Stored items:

(* ===== verification/Toy.v ===== *)
(** * Concrete instances

    Small executable instances of the classes that stand for external code
    (hash, encodings, signatures, iteration order), used by the concrete runs
    that show the hypotheses of the theorems can hold. *)

From S2P Require Import Prelude.
From S2P Require Import Transaction.

Definition toy_fold (bs : list Z) : Z := foldl (λ acc b, Z.land (acc * 31 + b + 7) 65535) 1 bs.

Lemma toy_fold_range bs : 0 ≤ toy_fold bs < 65536.
Proof.
  assert (Hgen : ∀ acc, 0 ≤ acc < 65536 → 0 ≤ foldl (λ acc b, Z.land (acc * 31 + b + 7) 65535) acc bs < 65536).
  { induction bs as [|b bs IH]; intros acc Hacc; [done|]. cbn [foldl]. apply IH.
    change 65535 with (Z.ones 16). rewrite Z.land_ones by lia. apply Z.mod_pos_bound. lia. }
  apply Hgen. lia.
Qed.

(** The value is at both ends, so that addresses differ as well. *)
#[global] Program Instance toy_sha : Digest := { sha256_digest bs := let x := Z.to_N (toy_fold bs) in (x * 2 ^ 240 + x)%N }.
Next Obligation.
  intros bs. cbv beta zeta. pose proof (toy_fold_range bs). lia.
Qed.

#[global] Instance Account_eq_dec : EqDecision Account.
Proof. solve_decision. Defined.
#[global] Instance Account_countable : Countable Account.
Proof.
  apply (inj_countable' (λ a, (a.(address), a.(balance), a.(nonce), a.(code_hash), a.(storage_root)))
    (λ '(a, b, n, c, r), mkAccount a b n c r)). by intros [].
Defined.
#[global] Instance Utxo_eq_dec : EqDecision Utxo.
Proof. solve_decision. Defined.
#[global] Instance Utxo_countable : Countable Utxo.
Proof. apply (inj_countable' (λ u, (u.(amount), u.(owner), u.(script_hash))) (λ '(a, o, s), mkUtxo a o s)). by intros []. Defined.
#[global] Instance TransferPayload_eq_dec : EqDecision TransferPayload.
Proof. solve_decision. Defined.
#[global] Instance TransferPayload_countable : Countable TransferPayload.
Proof.
  apply (inj_countable' (λ p, (p.(recipient), p.(transfer_amount), p.(memo))) (λ '(r, a, m), mkTransfer r a m)). by intros [].
Defined.

(** A value is encoded as the single number of its [Countable] code. *)
Definition toy_ser {A} `{Countable A} (a : A) : list Z := [Zpos (encode a)].
Definition toy_de {A} `{Countable A} (bs : list Z) : result error A :=
  match bs with
  | [Zpos p] => match decode p with Some a => Ok a | None => Err (Msg "decode") end
  | _ => Err (Msg "decode")
  end.

Lemma toy_de_ser {A} `{Countable A} (a : A) : toy_de (toy_ser a) = Ok a.
Proof. unfold toy_de, toy_ser. by rewrite decode_encode. Qed.

Definition toy_de_transfer (bs : list Z) : result error TransferPayload :=
  p ← toy_de bs;
  bail_if (negb ((p.(recipient) <? 2 ^ 160)%N && (0 <=? p.(transfer_amount)) && (p.(transfer_amount) <=? U128_MAX))) (Msg "range");;
  mret p.

#[global] Program Instance toy_codec : Codec := {
  ser_tx tx := [tx.(tx_nonce); tx.(chain_id); Z.of_N tx.(sender)] ++ tx.(sender_pubkey) ++
    toy_ser tx.(inputs) ++ (out_amount <$> tx.(outputs)) ++ tx.(data) ++ [tx.(gas_limit); tx.(fee)] ++ tx.(signature);
  ser_account := toy_ser; de_account := toy_de;
  ser_utxo_id := toy_ser;
  ser_utxo := toy_ser; de_utxo := toy_de;
  de_transfer := toy_de_transfer
}.
Next Obligation. intros. apply toy_de_ser. Qed.
Next Obligation. intros. apply toy_de_ser. Qed.
Next Obligation. intros u u' [= E]. by apply (inj encode). Qed.
Next Obligation.
  intros bs p Hp. unfold toy_de_transfer in Hp. res_inv. split_and!; [by apply N.ltb_lt|done..].
Qed.

(** A signature of [m] by the key [pk] starts with the sum of both. *)
#[global] Instance toy_dalek : Dalek := {
  VerifyingKey := list Z;
  vk_from_bytes pk := Some pk;
  dalek_verify pk m s := default 0 (head s) =? toy_fold (pk ++ m)
}.

#[global] Program Instance toy_signer : DalekSigner := {
  signing_public sk := (Z.to_N (toy_fold (as_bytes 32 sk)));
  dalek_sign sk m := toy_fold (as_bytes 32 (Z.to_N (toy_fold (as_bytes 32 sk))) ++ m) :: replicate 63 0
}.
Next Obligation. intros sk. cbn beta. pose proof (toy_fold_range (as_bytes 32 sk)). lia. Qed.
Next Obligation. done. Qed.
Next Obligation. intros sk m. eexists. split; [done|]. cbn. apply Z.eqb_refl. Qed.

#[global] Program Instance toy_order : HashOrder := { hash_iter K V _ _ m := map_to_list m }.
Next Obligation. done. Qed.

(** Sign with the key [pk]. *)
Definition toy_sign (pk : list Z) (tx : Transaction) : Transaction :=
  mkTx tx.(tx_nonce) tx.(chain_id) tx.(sender) tx.(sender_pubkey) tx.(inputs) tx.(outputs) tx.(tx_reads)
    tx.(tx_writes) tx.(program_id) tx.(data) tx.(gas_limit) tx.(fee) (toy_fold (pk ++ as_bytes 32 (hash tx)) :: replicate 63 0).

## Work instructions
Quote the records above exactly, from the first line through the line containing "From S2P Require Import Prelude.", and nothing more.

## Result
(* ===== verification/Toy.v ===== *)
(** * Concrete instances

    Small executable instances of the classes that stand for external code
    (hash, encodings, signatures, iteration order), used by the concrete runs
    that show the hypotheses of the theorems can hold. *)

From S2P Require Import Prelude.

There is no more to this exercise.